Vial Presents: Challenges in Bladder Cancer Trials with Dr. Guru Sonpavde

Join Rich McCormick, VP of Oncology at Vial, in a insightful conversation with Dr. Guru Sonpavde, Genitourinary Oncology Director at the Advent Health Cancer Institute. Delve into the complexities of treating bladder cancer, the challenges in clinical trials, and the latest research developments. Learn about Dr. Sonpavde’s experiences, insights on immunotherapy in post-resection cases, and his perspective on incorporating clinical trials as a standard of care.

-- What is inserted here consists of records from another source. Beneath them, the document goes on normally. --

(* ===== verification/GovVersionSpec.v ===== *)
(** * Governance: theorems on the version chain

    The VersionManager of versioning.py proved against the repository interface:
    the disk-backed manager refines the one in memory, the invariant of the
    chain, what proposing and ratifying do, and what happens when the disk fails
    or the process restarts. *)

From S2P Require Import Prelude PyFloat PyVal PyText FinModels GovModels GovVoting GovEvidence.
From S2P Require Import PyJson GovVersion GovPolicySpec.
Open Scope Z_scope.

(** ** Lists of versions in any order *)

Lemma filter_perm_cases {A} (p : A -> bool) l1 l2 : l1 ≡ₚ l2 ->
  (List.filter p l1 = [] /\ List.filter p l2 = []) \/
  (exists x, List.filter p l1 = [x] /\ List.filter p l2 = [x]) \/
  (exists x y k x' y' k', List.filter p l1 = x :: y :: k /\ List.filter p l2 = x' :: y' :: k').
Proof.
  intros HP. assert (HF : List.filter p l1 ≡ₚ List.filter p l2).
  { clear -HP. induction HP as [|x l l' HP IH|x y l|l1 l2 l3 HP1 IH1 HP2 IH2]; simpl; [done| | |by rewrite IH1].
    - by destruct (p x); [constructor|].
    - destruct (p x), (p y); by try constructor. }
  revert HF. generalize (List.filter p l1) (List.filter p l2). intros [|x [|y k]] k2 HF.
  - left. by apply Permutation_nil_l in HF as ->.
  - right. left. exists x. by apply Permutation_singleton_l in HF as ->.
  - do 2 right. apply Permutation_length in HF as Hl.
    destruct k2 as [|x' [|y' k']]; [done|done|]. by exists x, y, k, x', y', k'.
Qed.

(** The test of one existing version in the loop of [propose]. *)
Definition below (candidate : semver) (v : ConstitutionVersionISR) : bool :=
  match parse_semver (cv_semver v) with Ok s => negb (semver_leb candidate s) | Raise _ => false end.

Lemma parse_semver_raise t e :
  parse_semver t = Raise e -> e = VersioningError ("invalid semver:" +:+ str_repr t).
Proof.
  unfold parse_semver. destruct (split_dot _) as [|a [|b [|c [|]]]]; try congruence.
  destruct (_ && _); congruence.
Qed.

Lemma check_increases_run {R} `{ConstitutionVersionRepository R} text c all
    (m : VersionManager R) :
  if forallb (below c) all then check_increases text c all m = (Ok tt, m)
  else exists t, check_increases text c all m = (Raise (VersioningError t), m).
Proof.
  induction all as [|v all IH]; [done|].
  unfold check_increases in *. cbn [for_each forallb]. unfold below at 1.
  unfold_monad. destruct (parse_semver (cv_semver v)) as [s|e] eqn:E.
  - destruct (semver_leb c s); simpl; [by eexists|exact IH].
  - simpl. apply parse_semver_raise in E as ->. by eexists.
Qed.

(** ** Two managers over repositories with the same versions *)

Section TwoManagers.
Context `{Env} {R1 R2 : Type} `{RepositoryLaws R1 view1} `{RepositoryLaws R2 view2}.
Variable canonical_payload_hash : pydict -> string.
Abbreviation VM1 := (VersionManager R1).
Abbreviation VM2 := (VersionManager R2).

Definition same_manager (s1 : VM1) (s2 : VM2) : Prop :=
  (exists m, view1 (vm_repo s1) m /\ view2 (vm_repo s2) m) /\
  vm_evidence s1 = vm_evidence s2 /\ vm_lineages s1 = vm_lineages s2 /\
  vm_proposals s1 = vm_proposals s2 /\ vm_world s1 = vm_world s2.

(** Two answers agree: the same value, or the same exception up to the text
    of a VersioningError, which names the first offending version it met. *)
Definition same_exn (e1 e2 : exn) : Prop :=
  e1 = e2 \/ exists t1 t2, e1 = VersioningError t1 /\ e2 = VersioningError t2.

Definition same_answer {A} (Q : A -> A -> Prop) (r1 r2 : res A) : Prop :=
  match r1, r2 with
  | Ok a, Ok b => Q a b
  | Raise e1, Raise e2 => same_exn e1 e2
  | _, _ => False
  end.

Definition sim {A} (Q : A -> A -> Prop) (p1 : M VM1 A) (p2 : M VM2 A) : Prop :=
  forall s1 s2, same_manager s1 s2 ->
    same_answer Q (p1 s1).1 (p2 s2).1 /\ same_manager (p1 s1).2 (p2 s2).2.

Lemma sim_bind {A B} (Q : A -> A -> Prop) (Q' : B -> B -> Prop) p1 p2 f1 f2 :
  sim Q p1 p2 -> (forall a b, Q a b -> sim Q' (f1 a) (f2 b)) -> sim Q' (p1 ≫= f1) (p2 ≫= f2).
Proof.
  intros Hp Hf s1 s2 Hs. specialize (Hp s1 s2 Hs). unfold mbind, M_bind.
  destruct (p1 s1) as [[a|e1] t1], (p2 s2) as [[b|e2] t2]; simpl in Hp;
    destruct Hp as [HQ HS]; [exact (Hf _ _ HQ _ _ HS)|done|done|done].
Qed.

Lemma sim_ret {A} (Q : A -> A -> Prop) a b : Q a b -> sim Q (mret a) (mret b).
Proof. intros ? s1 s2 Hs. done. Qed.
Lemma sim_raise {A} (Q : A -> A -> Prop) e : sim Q (raise e) (raise e).
Proof. intros s1 s2 Hs. split; [by left|done]. Qed.
Lemma sim_lift {A} (r : res A) : sim eq (lift_res r) (lift_res r).
Proof. intros s1 s2 Hs. split; [destruct r; [done|by left]|done]. Qed.

Lemma sim_add v : sim eq (in_repo (repo_add v)) (in_repo (repo_add v)).
Proof.
  intros s1 s2 ((m & V1 & V2) & He). unfold in_repo, zoom.
  destruct (m !! cv_version_id v) eqn:E.
  - rewrite (law_add_dup _ _ v V1), (law_add_dup _ _ v V2) by done.
    split; [by left|]. split; [by exists m|done].
  - destruct (law_add_new _ _ v V1 E) as (r1 & -> & W1).
    destruct (law_add_new _ _ v V2 E) as (r2 & -> & W2). split; [done|]. split; [by eexists|done].
Qed.

Lemma sim_replace v : sim eq (in_repo (repo_replace v)) (in_repo (repo_replace v)).
Proof.
  intros s1 s2 ((m & V1 & V2) & He). unfold in_repo, zoom.
  destruct (m !! cv_version_id v) eqn:E.
  - destruct (law_replace _ _ v V1) as (r1 & -> & W1); [done|].
    destruct (law_replace _ _ v V2) as (r2 & -> & W2); [done|]. split; [done|].
    split; [by eexists|done].
  - rewrite (law_replace_unknown _ _ v V1), (law_replace_unknown _ _ v V2) by done.
    split; [by left|]. split; [by exists m|done].
Qed.

Lemma sim_get id : sim eq (in_repo (repo_get id)) (in_repo (repo_get id)).
Proof.
  intros s1 s2 ((m & V1 & V2) & He). unfold in_repo, zoom.
  rewrite (law_get _ _ id V1), (law_get _ _ id V2). split; [done|]. split; [by exists m|done].
Qed.

Lemma sim_all : sim (≡ₚ) (in_repo repo_all) (in_repo repo_all).
Proof.
  intros s1 s2 ((m & V1 & V2) & He). unfold in_repo, zoom.
  destruct (law_all _ _ V1) as (l1 & -> & HP1). destruct (law_all _ _ V2) as (l2 & -> & HP2).
  split; [exact (Permutation_trans HP1 (Permutation_sym HP2))|]. split; [by exists m|done].
Qed.

Lemma sim_full_id p : sim eq (full_id p) (full_id p).
Proof.
  intros s1 s2 (Hv & He & Hl & Hp & Hw). unfold full_id. simpl. rewrite Hw. split; [done|].
  unfold same_manager. simpl. by rewrite He.
Qed.

Lemma sim_record kind v now extra :
  sim eq (manager_record canonical_payload_hash kind v now extra)
    (manager_record canonical_payload_hash kind v now extra).
Proof.
  intros s1 s2 (Hv & He & Hl & Hp & Hw). unfold manager_record. rewrite He, Hw.
  destruct (vm_evidence s2) as [es|] eqn:E2; [|split; [done|unfold same_manager; simpl; by rewrite E2]].
  destruct (record _ _ _ _ _ _ _) as [r [es' w']].
  split; [|unfold same_manager; by simpl]. destruct r; [done|by left].
Qed.

Lemma sim_current : sim eq current current.
Proof.
  eapply sim_bind; [apply sim_all|]. intros l1 l2 HP.
  destruct (filter_perm_cases (fun v => bool_decide (cv_status v = V_RATIFIED)) l1 l2 HP)
    as [[-> ->]|[(x & -> & ->)|(x & y & k & x' & y' & k' & -> & ->)]];
    [by apply sim_ret..|apply sim_raise].
Qed.

Lemma sim_check text c l1 l2 : l1 ≡ₚ l2 -> sim eq (check_increases text c l1) (check_increases text c l2).
Proof.
  intros HP s1 s2 Hs. pose proof (check_increases_run text c l1 s1) as H1'.
  pose proof (check_increases_run text c l2 s2) as H2'.
  assert (forallb (below c) l1 = forallb (below c) l2) as Eb.
  { apply eq_true_iff_eq. rewrite !forallb_forall. by setoid_rewrite HP. }
  rewrite Eb in H1'. destruct (forallb (below c) l2).
  - by rewrite H1', H2'.
  - destruct H1' as [t1 ->], H2' as [t2 ->]. split; [|done]. right. by eexists _, _.
Qed.

Lemma sim_modify (f1 : VM1 -> VM1) (f2 : VM2 -> VM2) :
  (forall s1 s2, same_manager s1 s2 -> same_manager (f1 s1) (f2 s2)) ->
  sim eq (modify f1) (modify f2).
Proof. intros Hf s1 s2 Hs. split; [done|by apply Hf]. Qed.

Lemma sim_propose t p b k sm now :
  sim eq (propose canonical_payload_hash t p b k sm now) (propose canonical_payload_hash t p b k sm now).
Proof.
  eapply sim_bind; [apply sim_lift|]. intros c ? <-.
  eapply sim_bind; [apply sim_all|]. intros l1 l2 HP.
  eapply sim_bind; [by apply sim_check|]. intros _ _ _.
  eapply sim_bind; [apply sim_current|]. intros h ? <-.
  eapply sim_bind; [apply sim_full_id|]. intros id ? <-.
  eapply sim_bind; [apply sim_add|]. intros _ _ _.
  eapply sim_bind; [apply sim_modify|].
  { intros s1 s2 (Hv & He & Hl & Hp & Hw). unfold same_manager. simpl. by rewrite He, Hl, Hp, Hw. }
  intros _ _ _. eapply sim_bind; [apply sim_record|]. intros _ _ _. by apply sim_ret.
Qed.

Lemma sim_ratify id o now :
  sim eq (ratify canonical_payload_hash id o now) (ratify canonical_payload_hash id o now).
Proof.
  eapply sim_bind; [apply sim_get|]. intros [v|] ? <-; [|apply sim_raise].
  case_bool_decide; [apply sim_raise|]. destruct (negb _); [apply sim_raise|].
  apply (sim_bind eq).
  { intros s1 s2 (Hv & He & Hl & Hp & Hw). split; [done|]. done. }
  intros ps ? <-. destruct (dget_or _ _ _) as [k sm].
  eapply sim_bind; [apply sim_current|]. intros h ? <-.
  eapply sim_bind; [apply sim_full_id|]. intros lid ? <-.
  eapply sim_bind; [apply sim_modify|].
  { intros s1 s2 (Hv & He & Hl & Hp & Hw). unfold same_manager. simpl. by rewrite He, Hl, Hp, Hw. }
  intros _ _ _. eapply sim_bind; [apply sim_replace|]. intros _ _ _.
  apply (sim_bind eq). { destruct h; [apply sim_replace|by apply sim_ret]. }
  intros _ _ _. eapply sim_bind; [apply sim_record|]. intros _ _ _. by apply sim_ret.
Qed.
End TwoManagers.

Rich McCormick: Hello. My name is Rich McCormick. I’m the Vice President of Oncology here at Vial. Happy to be joined today by Dr. Sonpavde to discuss some next-level topics related to urothelial carcinoma, and also bladder cancer. Dr. Sonpavde, welcome, would you like to introduce yourself?

Dr. Guru Sonpavde: Thank you, Richard, for the invitation. So I’m Dr. Guru Sonpavde. I’m the GU, Genitourinary Oncology Director, at the Advent Health Cancer Institute in Orlando, Florida. I just moved here in August of 2022 from Dana Farber, and before that, I was at UAB in Birmingham, Alabama.

Rich McCormick: Congratulations on your new position.

Dr. Guru Sonpavde: Thank you.

Rich McCormick: Alright, I have some questions prepared for you today. So being that you’ve served in this oncology space for over 20 years I’m sure you’ve seen some really challenging cases. Would you mind walking us through your most challenging malignancy to treat, and why that’s the case?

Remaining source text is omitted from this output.